REQUIRED WORK: Which lines below fall between the one containing "intros Hv. unfold auth." and the one containing "the users are not read. *)"? Repeat them exactly, counting both of those lines, and add nothing else.
---*---
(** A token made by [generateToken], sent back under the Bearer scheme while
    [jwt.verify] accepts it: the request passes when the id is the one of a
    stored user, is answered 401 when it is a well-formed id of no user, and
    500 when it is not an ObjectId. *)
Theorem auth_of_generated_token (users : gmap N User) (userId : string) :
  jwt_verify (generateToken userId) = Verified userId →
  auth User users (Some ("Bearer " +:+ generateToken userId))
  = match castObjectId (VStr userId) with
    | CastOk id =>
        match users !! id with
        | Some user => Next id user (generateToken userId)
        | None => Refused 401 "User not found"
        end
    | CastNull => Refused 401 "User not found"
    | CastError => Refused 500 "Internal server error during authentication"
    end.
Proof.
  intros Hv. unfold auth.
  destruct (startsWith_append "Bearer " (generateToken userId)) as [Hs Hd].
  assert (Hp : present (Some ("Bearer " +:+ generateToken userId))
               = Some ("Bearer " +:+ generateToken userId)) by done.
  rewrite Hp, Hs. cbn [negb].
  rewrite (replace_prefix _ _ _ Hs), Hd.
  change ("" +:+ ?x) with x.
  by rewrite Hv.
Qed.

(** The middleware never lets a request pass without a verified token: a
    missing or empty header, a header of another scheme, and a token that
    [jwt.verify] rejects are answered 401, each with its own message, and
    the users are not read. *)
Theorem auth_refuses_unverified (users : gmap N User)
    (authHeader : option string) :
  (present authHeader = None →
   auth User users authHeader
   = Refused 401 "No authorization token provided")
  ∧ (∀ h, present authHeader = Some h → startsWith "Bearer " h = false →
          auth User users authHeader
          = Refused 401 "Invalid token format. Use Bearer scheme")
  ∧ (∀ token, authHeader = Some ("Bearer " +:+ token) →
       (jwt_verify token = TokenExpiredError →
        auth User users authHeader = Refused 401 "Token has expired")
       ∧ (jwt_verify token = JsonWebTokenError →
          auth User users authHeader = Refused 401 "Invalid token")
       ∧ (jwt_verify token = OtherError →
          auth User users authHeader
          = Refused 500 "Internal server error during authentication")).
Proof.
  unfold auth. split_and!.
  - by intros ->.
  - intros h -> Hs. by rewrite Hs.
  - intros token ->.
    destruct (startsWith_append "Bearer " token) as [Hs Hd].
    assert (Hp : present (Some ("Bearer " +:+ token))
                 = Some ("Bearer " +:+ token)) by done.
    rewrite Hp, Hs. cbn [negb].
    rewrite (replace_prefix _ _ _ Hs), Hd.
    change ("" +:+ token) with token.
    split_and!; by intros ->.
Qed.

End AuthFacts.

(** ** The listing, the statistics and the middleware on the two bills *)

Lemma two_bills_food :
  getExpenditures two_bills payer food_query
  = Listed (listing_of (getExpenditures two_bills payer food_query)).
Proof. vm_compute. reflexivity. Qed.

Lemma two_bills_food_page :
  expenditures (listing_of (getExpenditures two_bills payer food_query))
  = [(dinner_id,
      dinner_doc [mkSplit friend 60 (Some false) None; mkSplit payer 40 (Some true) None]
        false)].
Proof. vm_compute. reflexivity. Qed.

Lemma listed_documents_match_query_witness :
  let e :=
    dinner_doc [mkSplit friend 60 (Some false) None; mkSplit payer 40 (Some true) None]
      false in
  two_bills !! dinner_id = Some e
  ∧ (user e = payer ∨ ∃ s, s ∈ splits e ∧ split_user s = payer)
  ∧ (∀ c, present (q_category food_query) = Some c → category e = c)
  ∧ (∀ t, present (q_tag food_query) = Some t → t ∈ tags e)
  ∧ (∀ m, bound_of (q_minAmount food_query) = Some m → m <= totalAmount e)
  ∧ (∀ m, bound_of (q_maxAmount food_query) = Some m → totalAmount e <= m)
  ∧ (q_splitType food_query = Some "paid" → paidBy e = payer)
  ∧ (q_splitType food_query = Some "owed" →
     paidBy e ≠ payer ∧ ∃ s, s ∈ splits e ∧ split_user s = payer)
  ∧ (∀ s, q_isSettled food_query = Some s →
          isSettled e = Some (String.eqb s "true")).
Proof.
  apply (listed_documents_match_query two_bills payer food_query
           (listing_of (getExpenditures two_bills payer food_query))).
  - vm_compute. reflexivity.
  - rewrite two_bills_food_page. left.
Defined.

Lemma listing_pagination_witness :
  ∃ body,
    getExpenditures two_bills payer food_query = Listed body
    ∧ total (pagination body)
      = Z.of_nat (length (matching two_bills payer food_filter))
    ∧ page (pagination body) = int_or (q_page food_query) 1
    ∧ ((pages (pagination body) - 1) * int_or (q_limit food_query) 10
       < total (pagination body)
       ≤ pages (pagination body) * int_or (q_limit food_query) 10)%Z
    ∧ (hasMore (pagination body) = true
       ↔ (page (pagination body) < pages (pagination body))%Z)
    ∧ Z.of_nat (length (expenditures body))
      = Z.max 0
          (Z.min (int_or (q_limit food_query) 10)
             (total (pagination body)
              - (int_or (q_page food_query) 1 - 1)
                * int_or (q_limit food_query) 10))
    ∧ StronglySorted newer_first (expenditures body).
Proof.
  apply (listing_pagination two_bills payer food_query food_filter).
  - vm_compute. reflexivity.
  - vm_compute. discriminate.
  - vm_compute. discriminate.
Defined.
---*---
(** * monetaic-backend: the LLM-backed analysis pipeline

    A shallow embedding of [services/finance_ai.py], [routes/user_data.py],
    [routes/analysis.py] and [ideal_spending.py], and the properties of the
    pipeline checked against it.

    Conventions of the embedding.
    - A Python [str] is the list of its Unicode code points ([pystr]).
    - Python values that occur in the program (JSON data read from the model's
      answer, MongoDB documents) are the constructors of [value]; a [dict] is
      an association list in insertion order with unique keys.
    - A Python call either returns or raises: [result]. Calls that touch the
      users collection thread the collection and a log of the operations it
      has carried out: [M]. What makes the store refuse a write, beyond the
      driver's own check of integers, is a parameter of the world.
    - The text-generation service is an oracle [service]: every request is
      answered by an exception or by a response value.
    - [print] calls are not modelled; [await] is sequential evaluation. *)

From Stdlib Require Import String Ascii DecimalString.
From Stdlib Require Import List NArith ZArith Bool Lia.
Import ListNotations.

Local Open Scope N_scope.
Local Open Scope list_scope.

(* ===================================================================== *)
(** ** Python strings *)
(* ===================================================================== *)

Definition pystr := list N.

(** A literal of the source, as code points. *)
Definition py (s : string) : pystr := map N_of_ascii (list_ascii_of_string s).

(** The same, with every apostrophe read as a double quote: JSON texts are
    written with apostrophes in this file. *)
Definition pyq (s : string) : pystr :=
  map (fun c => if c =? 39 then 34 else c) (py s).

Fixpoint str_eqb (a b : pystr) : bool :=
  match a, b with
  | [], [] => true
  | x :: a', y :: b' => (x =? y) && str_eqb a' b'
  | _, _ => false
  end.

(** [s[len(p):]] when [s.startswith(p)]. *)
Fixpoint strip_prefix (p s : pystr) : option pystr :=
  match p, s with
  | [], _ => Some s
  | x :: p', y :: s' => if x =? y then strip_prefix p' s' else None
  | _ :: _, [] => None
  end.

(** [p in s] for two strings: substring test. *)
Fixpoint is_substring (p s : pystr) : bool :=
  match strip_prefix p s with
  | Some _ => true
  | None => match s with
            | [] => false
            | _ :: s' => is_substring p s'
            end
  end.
---*---
RESULT:
  intros Hv. unfold auth.
  destruct (startsWith_append "Bearer " (generateToken userId)) as [Hs Hd].
  assert (Hp : present (Some ("Bearer " +:+ generateToken userId))
               = Some ("Bearer " +:+ generateToken userId)) by done.
  rewrite Hp, Hs. cbn [negb].
  rewrite (replace_prefix _ _ _ Hs), Hd.
  change ("" +:+ ?x) with x.
  by rewrite Hv.
Qed.

(** The middleware never lets a request pass without a verified token: a
    missing or empty header, a header of another scheme, and a token that
    [jwt.verify] rejects are answered 401, each with its own message, and
    the users are not read. *)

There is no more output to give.